DownUnder

Vom Element Wasser angetan

In seinem letzten Blog blickt der Kanute Fabio Wyss auf vier intensive Monate in Australien zurück.

Es ist schon Zeit für meinen letzten Beitrag aus Down Under . Vier Monate vergingen wie im Flug und ich glaube meine Zeit gut genutzt zu haben. Neben vielen harten Trainingseinheiten und erfolgreichen Wettkämpfen gab es auch an Land tolle Erlebnisse. Wobei: «An Land» stimmt nicht so ganz, das Element Wasser begleitete mich oft. Meistens zog es mich in meiner Freizeit an einen Strand oder auf ein Boot.

Und einmal besuchten wir mit unserer Kanugruppe den Wasserpark «Wet and Wild». Dieser unterschied sich von ähnlichen Anlagen in der Schweiz vor allem in der Anzahl und Schwierigkeit der Bahnen. Zudem fand das Ganze outdoor statt und gegen den Abend wurde es mit einer zügigen Brise richtig frisch. Um uns warm zu halten, rannten wir Kanuten immer von Bahn zu Bahn und schnellstmöglich die Treppen hinauf. Zudem trugen einige von uns Neoprenanzüge. Man könnte jetzt sagen, dass wir ziemliche Weicheier sind, aber eine Erkältung zu riskieren, nur um etwas cooler auszusehen, war für uns nicht wirklich eine Option. Kanuten sind halt etwas speziell und auffällig, das ist in der Schweiz so und ist in Australien nicht anders.
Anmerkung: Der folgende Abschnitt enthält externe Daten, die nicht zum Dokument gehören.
Lemma sendMessage_failed_witness :
  let o : Outcome Reply := Rejected (TypeError (lit "Failed to fetch")) in
  let s2 := optimistic Scenario.hello_page Scenario.hello in
  let errorMessage := errorMessage_of (world s2) in
  ((exists e, o = Rejected e)
   \/ (exists status json, o = Responded status json /\ ~ is_2xx status /\ status <> 401))
  /\ content errorMessage = lit "Sorry, I encountered an error. Please try again."
  /\ isUser errorMessage = false
  /\ timestamp errorMessage = Date_local (clock (world s2) (S (reads (world s2))))
  /\ exists s3 e,
       sendMessage_resume o s2 = (Normal tt, s3)
       /\ messages (page s3) = messages (page s2) ++ [errorMessage]
       /\ localStorage (world s3) = localStorage (world s2)
       /\ trace (world s3) =
            trace (world s2)
              ++ [E_console_error (lit "Error sending message:") e;
                  E_setMessages (messages (page s2) ++ [errorMessage]);
                  E_setLoading false].
Proof.
  intros o s2 errorMessage.
  assert (H : (exists e, o = Rejected e)
              \/ (exists status json,
                    o = Responded status json /\ ~ is_2xx status /\ status <> 401))
    by (left; eexists; reflexivity).
  split; [exact H|].
  exact (sendMessage_failed o s2 H).
Defined.

(** C3. When the request of a send comes back with status 401, the
    settled call removes [token] from session storage, pushes the login
    route, and appends nothing to the timeline: after a whole call the
    timeline is the old one and the user entry, with no bot or error entry
    behind it. *)
Theorem sendMessage_unauthorized (json : Exn + Reply) (snap : Page) (s : Sys) :
  trim (inputMessage snap) <> [] -> loading snap = false ->
  (forall s2 : Sys, exists s3,
     sendMessage_resume (Responded 401 json) s2 = (Normal tt, s3)
     /\ localStorage (world s3) = delete "token" (localStorage (world s2))
     /\ localStorage (world s3) !! "token" = None
     /\ trace (world s3) =
          trace (world s2)
            ++ [E_removeItem "token"; E_push (lit "/login"); E_setLoading false]
     /\ messages (page s3) = messages (page s2))
  /\ messages (page (snd (sendMessage snap (Responded 401 json) s)))
       = messages (page s) ++ [userMessage_of snap (world s)]
  /\ localStorage (world (snd (sendMessage snap (Responded 401 json) s))) !! "token" = None.
Proof.
  intros H1 H2. split; [|split].
  - intros s2. exists (unauthorized s2). split; [apply resume_401|].
    repeat split. unfold unauthorized. cbn [world localStorage].
    apply lookup_delete_eq.
  - now rewrite (sendMessage_accepted snap s H1 H2), resume_401.
  - rewrite (sendMessage_accepted snap s H1 H2), resume_401.
    unfold unauthorized. cbn [snd world localStorage]. apply lookup_delete_eq.
Qed.

Lemma sendMessage_unauthorized_witness :
  let snap := Scenario.hello_page in
  let s := Scenario.hello in
  let json : Exn + Reply := inl (SyntaxError []) in
  (trim (inputMessage snap) <> [] /\ loading snap = false)
  /\ (forall s2 : Sys, exists s3,
        sendMessage_resume (Responded 401 json) s2 = (Normal tt, s3)
        /\ localStorage (world s3) = delete "token" (localStorage (world s2))
        /\ localStorage (world s3) !! "token" = None
        /\ trace (world s3) =
             trace (world s2)
               ++ [E_removeItem "token"; E_push (lit "/login"); E_setLoading false]
        /\ messages (page s3) = messages (page s2))
  /\ messages (page (snd (sendMessage snap (Responded 401 json) s)))
       = messages (page s) ++ [userMessage_of snap (world s)]
  /\ localStorage (world (snd (sendMessage snap (Responded 401 json) s))) !! "token" = None.
Proof.
  intros snap s json.
  split; [exact hello_accepted|].
  exact (sendMessage_unauthorized json snap s (proj1 hello_accepted) (proj2 hello_accepted)).
Defined.

(** ** Properties of the specification: the history *)

Section History.

Lemma fold_push_turn (history : list Turn) (formattedMessages : list Message) :
  fold_left push_turn history formattedMessages
  = formattedMessages ++ flat_map (fun item => [user_entry item; bot_entry item]) history.
Proof.
  revert formattedMessages.
  induction history as [|item rest IH]; intros acc; cbn [fold_left flat_map].
  - now rewrite app_nil_r.
  - rewrite IH. unfold push_turn. fold (user_entry item) (bot_entry item).
    now rewrite <- !app_assoc.
Qed.

Lemma formatHistory_flat (history : list Turn) :
  formatHistory history
  = flat_map (fun item => [user_entry item; bot_entry item]) history.
Proof. unfold formatHistory. now rewrite fold_push_turn. Qed.
(** C4: under a positive width and height, the bitmap the constructor builds
    from an 8-bit surface has the bit of row [row] and column [col] set exactly
    when the pixel of the surface at that place of the image differs from the
    transparent index, and the bits of the last mask of each row past the
    width are 0; and the constructor does build it when the image lies within
    the surface. *)
Theorem PixelBits_new_bits (uninitialized : Z -> Z -> Z)
    (surface : SDL_Surface) (image_position : SDL_Rect) :
  0 < w image_position -> 0 < h image_position ->
  (BitsPerPixel (format surface) = 8 -> image_in_surface surface image_position ->
   exists p, PixelBits_new uninitialized surface image_position = Done p) /\
  forall p, PixelBits_new uninitialized surface image_position = Done p ->
    forall row col, 0 <= row < h image_position ->
      (0 <= col < w image_position ->
       exists pixel,
         source_pixel surface image_position row col = Done pixel /\
         bit_at p row col
         = Done (negb (pixel =? to_Uint8 (colorkey (format surface))))) /\
      (w image_position <= col < 32 * nb_integers_per_row p ->
       bit_at p row col = Done false).
Proof.
  intros Hw Hh. split.
  { intros Hfmt Hin. apply PixelBits_new_completes; [exact Hfmt | lia | exact Hin]. }
  intros p Hrun row col Hrow.
  apply PixelBits_new_Done in Hrun as (_ & _ & _ & Hnb & _ & Hrows); [|lia].
  destruct (Hrows row Hrow) as (masks & Hmasks & Hpacked).
  pose proof (masks_count_bounds (w image_position) _ ltac:(lia) Hnb) as Hbounds.
  split; intros Hcol.
  - destruct Hpacked as (Hlen & Hread & Hwords).
    destruct (Hread col Hcol) as (pixel & Hpixel).
    exists pixel. split; [exact Hpixel|].
    rewrite (bit_at_packed surface image_position p _ row col masks
               ltac:(lia) Hmasks (conj Hlen (conj Hread Hwords))) by lia.
    unfold source_opaque. rewrite Hpixel.
    destruct (Z.ltb_spec col (w image_position)); [reflexivity | lia].
  - rewrite (bit_at_packed surface image_position p _ row col masks
               ltac:(lia) Hmasks Hpacked) by lia.
    destruct (Z.ltb_spec col (w image_position)); [lia | reflexivity].
Qed.

(** C8: for a positive width, the number of masks per row of the bitmap that
    the constructor builds is the ceiling of [width / 32]: the least [n] with
    [width <= 32 * n], that is [(width + 31) / 32]; it is [width / 32] when
    the width is a multiple of 32 and 1 when the width is 1. *)
Theorem PixelBits_new_nb_integers_per_row (uninitialized : Z -> Z -> Z)
    (surface : SDL_Surface) (image_position : SDL_Rect) (p : PixelBits) :
  0 < w image_position ->
  PixelBits_new uninitialized surface image_position = Done p ->
  width p = w image_position /\
  32 * (nb_integers_per_row p - 1) < width p <= 32 * nb_integers_per_row p /\
  nb_integers_per_row p = (width p + 31) / 32 /\
  (width p mod 32 = 0 -> nb_integers_per_row p = width p / 32) /\
  (width p = 1 -> nb_integers_per_row p = 1).
Proof.
  intros Hw Hrun.
  apply PixelBits_new_Done in Hrun as (_ & Hwidth & _ & Hnb & _); [|lia].
  pose proof (masks_count_bounds (w image_position) _ ltac:(lia) Hnb) as Hbounds.
  rewrite Hwidth. split; [reflexivity|]. split; [exact Hbounds|].
  pose proof (Z.div_mod (w image_position + 31) 32 ltac:(lia)).
  pose proof (Z.mod_pos_bound (w image_position + 31) 32 ltac:(lia)).
  pose proof (Z.div_mod (w image_position) 32 ltac:(lia)).
  pose proof (Z.mod_pos_bound (w image_position) 32 ltac:(lia)).
  repeat split; intros; lia.
Qed.

(** Faults of the constructor other than the format error come from an
    access outside of an array. *)
Definition format_accepted {A : Type} (m : outcome A) : Prop :=
  match m with
  | Abort (UnsupportedFormatError _) => False
  | _ => True
  end.

Lemma format_accepted_bind {A B : Type} (m : outcome A) (f : A -> outcome B) :
  format_accepted m -> (forall a, format_accepted (f a)) -> format_accepted (bind m f).
Proof. destruct m as [a|e]; simpl; auto. Qed.

Lemma format_accepted_read {A : Type} (a : list A) (i : Z) : format_accepted (read a i).
Proof. unfold read. destruct (i <? 0); [exact I|]. destruct (a !! Z.to_nat i); exact I. Qed.

Lemma format_accepted_write {A : Type} (a : list A) (i : Z) (v : A) :
  format_accepted (write a i v).
Proof. unfold write. destruct ((0 <=? i) && (i <? Z.of_nat (length a))); exact I. Qed.

Lemma format_accepted_for_loop {T : Type} (body : Z -> T -> outcome T) :
  (forall j t, format_accepted (body j t)) ->
  forall n i s, format_accepted (for_loop n i body s).
Proof.
  intros Hbody. induction n as [|n IH]; intros i s; simpl; [exact I|].
  apply format_accepted_bind; auto.
Qed.

Lemma format_accepted_fill_row uninitialized surface colorkey width nb i s :
  format_accepted (fill_row uninitialized surface colorkey width nb i s).
Proof.
  destruct s as [rows index]. unfold fill_row.
  apply format_accepted_bind.
  - apply format_accepted_for_loop. intros j c. unfold fill_pixel.
    apply format_accepted_bind.
    { unfold start_mask. destruct (mask c =? 0); [|exact I].
      apply format_accepted_bind; [apply format_accepted_write | intros; exact I]. }
    intros c1. apply format_accepted_bind; [apply format_accepted_read|].
    intros p. apply format_accepted_bind; [|intros; exact I].
    destruct (negb (p =? colorkey)); [|exact I].
    apply format_accepted_bind; [apply format_accepted_read|].
    intros word. apply format_accepted_write.
  - intros c. apply format_accepted_bind; [apply format_accepted_write | intros; exact I].
Qed.

(** C9: on a surface that is not 8 bits per pixel the constructor stops on
    the fatal format error and builds nothing; on an 8-bit surface it never
    reports that error, and it builds the bitmap of every image that lies
    within the surface.  So a bitmap is built only from an 8-bit surface. *)
Theorem PixelBits_new_format (uninitialized : Z -> Z -> Z)
    (surface : SDL_Surface) (image_position : SDL_Rect) :
  (BitsPerPixel (format surface) <> 8 ->
   PixelBits_new uninitialized surface image_position
   = Abort (UnsupportedFormatError "This surface should have an 8-bit pixel format")) /\
  (BitsPerPixel (format surface) = 8 ->
   format_accepted (PixelBits_new uninitialized surface image_position)) /\
  (BitsPerPixel (format surface) = 8 ->
   0 <= w image_position -> image_in_surface surface image_position ->
   exists p, PixelBits_new uninitialized surface image_position = Done p) /\
  (forall p, PixelBits_new uninitialized surface image_position = Done p ->
             BitsPerPixel (format surface) = 8).
Proof.
  split; [|split; [|split]].
  - intros Hfmt. unfold PixelBits_new.
    destruct (Z.eqb_spec (BitsPerPixel (format surface)) 8); [contradiction|].
    reflexivity.
  - intros Hfmt. unfold PixelBits_new. rewrite Hfmt. simpl.
    apply format_accepted_bind; [|intros; exact I].
    apply format_accepted_for_loop. intros j t. apply format_accepted_fill_row.
  - apply PixelBits_new_completes.
  - intros p Hrun. unfold PixelBits_new in Hrun.
    destruct (Z.eqb_spec (BitsPerPixel (format surface)) 8); [assumption|].
    discriminate Hrun.
Qed.

(** ** The rectangle test *)

Lemma check_rectangle_collision_true (rectangle1 rectangle2 : SDL_Rect) :
  check_rectangle_collision rectangle1 rectangle2 = true <->
  x rectangle2 < x rectangle1 + w rectangle1 /\
  x rectangle1 < x rectangle2 + w rectangle2 /\
  y rectangle2 < y rectangle1 + h rectangle1 /\
  y rectangle1 < y rectangle2 + h rectangle2.
Proof.
  unfold check_rectangle_collision.
  rewrite !andb_true_iff, !Z.ltb_lt. tauto.
Qed.

(** C6: two rectangles are reported as overlapping exactly when
    [x2 < x1 + w1], [x1 < x2 + w2], [y2 < y1 + h1] and [y1 < y2 + h2]; so two
    rectangles where one starts, along either axis, exactly where the other
    ends are reported as not overlapping. *)
Theorem check_rectangle_collision_spec (rectangle1 rectangle2 : SDL_Rect) :
  (check_rectangle_collision rectangle1 rectangle2 = true <->
   x rectangle2 < x rectangle1 + w rectangle1 /\
   x rectangle1 < x rectangle2 + w rectangle2 /\
   y rectangle2 < y rectangle1 + h rectangle1 /\
   y rectangle1 < y rectangle2 + h rectangle2) /\
  (x rectangle2 = x rectangle1 + w rectangle1 \/
   x rectangle1 = x rectangle2 + w rectangle2 \/
   y rectangle2 = y rectangle1 + h rectangle1 \/
   y rectangle1 = y rectangle2 + h rectangle2 ->
   check_rectangle_collision rectangle1 rectangle2 = false).
Proof.
  split; [apply check_rectangle_collision_true|].
  intros Htouch. apply not_true_is_false.
  intros Hc. apply check_rectangle_collision_true in Hc. lia.
Qed.

(** ** The collision test *)

(** C7: when the bounding boxes of the two bitmaps, taken at the two
    locations with the width and height of each bitmap, do not overlap for
    the rectangle test, the collision test answers [false] whatever the rows
    of masks of the two bitmaps hold. *)
Theorem check_collision_bounding_boxes_apart
    (this other : PixelBits) (location1 location2 : SDL_Rect) :
  check_rectangle_collision (bounding_box this location1) (bounding_box other location2)
  = false ->
  forall bits1 bits2 : list (list Z),
    check_collision
      {| width := width this; height := height this;
         nb_integers_per_row := nb_integers_per_row this; bits := bits1 |}
      {| width := width other; height := height other;
         nb_integers_per_row := nb_integers_per_row other; bits := bits2 |}
      location1 location2
    = Done false.
Proof.
  intros Hapart bits1 bits2. unfold check_collision.
  unfold bounding_box in *. simpl. rewrite Hapart. reflexivity.
Qed.

(** The shape of a bitmap: [height] rows of [nb_integers_per_row] masks,
    enough of them for [width] pixels. *)
Definition well_formed (p : PixelBits) : Prop :=
  0 < width p /\ 0 < height p /\
  32 * (nb_integers_per_row p - 1) < width p <= 32 * nb_integers_per_row p /\
  length (bits p) = Z.to_nat (height p) /\
  forall r masks, bits p !! r = Some masks ->
                  length masks = Z.to_nat (nb_integers_per_row p).

Lemma PixelBits_new_well_formed (uninitialized : Z -> Z -> Z)
    (surface : SDL_Surface) (image_position : SDL_Rect) (p : PixelBits) :
  0 < w image_position -> 0 < h image_position ->
  PixelBits_new uninitialized surface image_position = Done p -> well_formed p.
Proof.
  intros Hw Hh Hrun.
  apply PixelBits_new_Done in Hrun as (_ & Hwidth & Hheight & Hnb & Hlen & Hrows);
    [|lia].
  pose proof (masks_count_bounds (w image_position) _ ltac:(lia) Hnb) as Hbounds.
  unfold well_formed. rewrite Hwidth, Hheight.
  repeat (split; [assumption || lia|]).
  intros r masks Hr. pose proof (lookup_lt_Some _ _ _ Hr) as Hlt.
  destruct (Hrows (Z.of_nat r)) as (masks' & Hmasks' & Hlen' & _); [lia|].
  rewrite Nat2Z.id, Hr in Hmasks'. injection Hmasks' as <-.
  rewrite Hlen', Hnb. reflexivity.
Qed.

(** The roles that [check_collision] gives to the two bitmaps: row a comes
    from the bounding box that starts further right. *)
Definition bitmap_a (this other : PixelBits) (location1 location2 : SDL_Rect) : PixelBits :=
  if x location1 >? x location2 then this else other.

Definition bitmap_b (this other : PixelBits) (location1 location2 : SDL_Rect) : PixelBits :=
  if x location1 >? x location2 then other else this.

Definition location_a (location1 location2 : SDL_Rect) : SDL_Rect :=
  if x location1 >? x location2 then location1 else location2.

Definition location_b (location1 location2 : SDL_Rect) : SDL_Rect :=
  if x location1 >? x location2 then location2 else location1.

(** A loop over masks or rows stays within the arrays when each iteration does. *)
Lemma for_until_in_bounds (body : Z -> outcome bool) :
  forall (n : nat) (i : Z) (collision : bool),
    (forall j, i <= j < i + Z.of_nat n -> body j <> Abort OutOfBounds) ->
    for_until n i body collision <> Abort OutOfBounds.
Proof.
  induction n as [|n IH]; intros i collision Hbody; simpl; [discriminate|].
  destruct collision; [discriminate|].
  destruct (body i) as [c|e] eqn:E; simpl.
  - apply IH. intros j Hj. apply Hbody. lia.
  - rewrite <- E. apply Hbody. lia.
Qed.

Lemma bind_in_bounds {A B : Type} (m : outcome A) (f : A -> outcome B) :
  m <> Abort OutOfBounds -> (forall a, m = Done a -> f a <> Abort OutOfBounds) ->
  bind m f <> Abort OutOfBounds.
Proof.
  destruct m as [a|e]; simpl; intros Hm Hf; [apply Hf; reflexivity|].
  intros [= ->]. apply Hm. reflexivity.
Qed.

Lemma shr_in_bounds (v n : Z) : shr v n <> Abort OutOfBounds.
Proof. unfold shr. destruct ((0 <=? n) && (n <? 32)); discriminate. Qed.

Section Geometry.

Variables (this other : PixelBits) (location1 location2 : SDL_Rect).

Let l : locals :=
  assign_rows this other (bounding_box this location1) (bounding_box other location2).
Let a : PixelBits := bitmap_a this other location1 location2.
Let b : PixelBits := bitmap_b this other location1 location2.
In meiner letzten Woche genoss ich nochmals die Sonnenseiten Australiens, wobei die Sonne sich anfangs nicht wirklich zeigen wollte. Die Temperaturen fielen und der Seepegel stieg aufgrund des heftigen Regens an. Ich versuchte es positiv zu sehen und hoffte, dass mir dann die Akklimatisation in der Schweiz einfacher fallen wird. Rechtzeitig auf das Oster­wochenende kam aber das gute Wetter zurück.

Dies war auch wichtig, denn es waren einige Abschieds-Barbecues geplant. Alleine am Ostersonntag nahm ich an zwei Barbecues teil. Ein wohl würdiger Abschied von diesem schönen Land mit seinen netten und doch leicht verrückten Bewohnern. Vieles werde ich vermissen. Neben neuen Freunden sind es die wunderschönen Sonnenaufgänge in den Morgentrainings und das anschliessende reichhaltige Frühstück in einem der vielen Cafés. Natürlich auch das Meer, das ich so zu schätzen gelernt habe. Auch wenn danach alles salzig und sandig war, hat es sich jedes Mal gelohnt, mit dem Fahrrad an einen der unzähligen Strände in der Nähe zu radeln. Gut verzichten kann ich aber auf das viel zu frühe Aufstehen – teils um 5 Uhr.

Ansonsten hatte ich aber ein sehr sorgenfreies Leben in Down Under. Trotzdem freue ich mich so richtig, meine Familie und meine Freunde in der Schweiz wieder zu treffen und rechtzeitig auf den Frühling zu Hause zu sein. Natürlich geht es mit Paddeln nicht weniger intensiv weiter. Die Qualifikationen für die Weltcups und die Olympischen Spiele stehen auf dem Programm. Mit der Gewissheit, die bestmögliche Vorbereitung gehabt zu haben, kann ich mit viel Selbstvertrauen an diese Aufgaben herangehen. ()

Erstellt: 01.04.2016, 10:00 Uhr

DownUnder

Der 26-jäh­rige Kanute Fabio ­Wyss (KC Rapperswil-Jona) berichtet­ jeden zweiten Donnerstag aus ­ Australien über seine Vorbereitungen auf die Olympiasaison.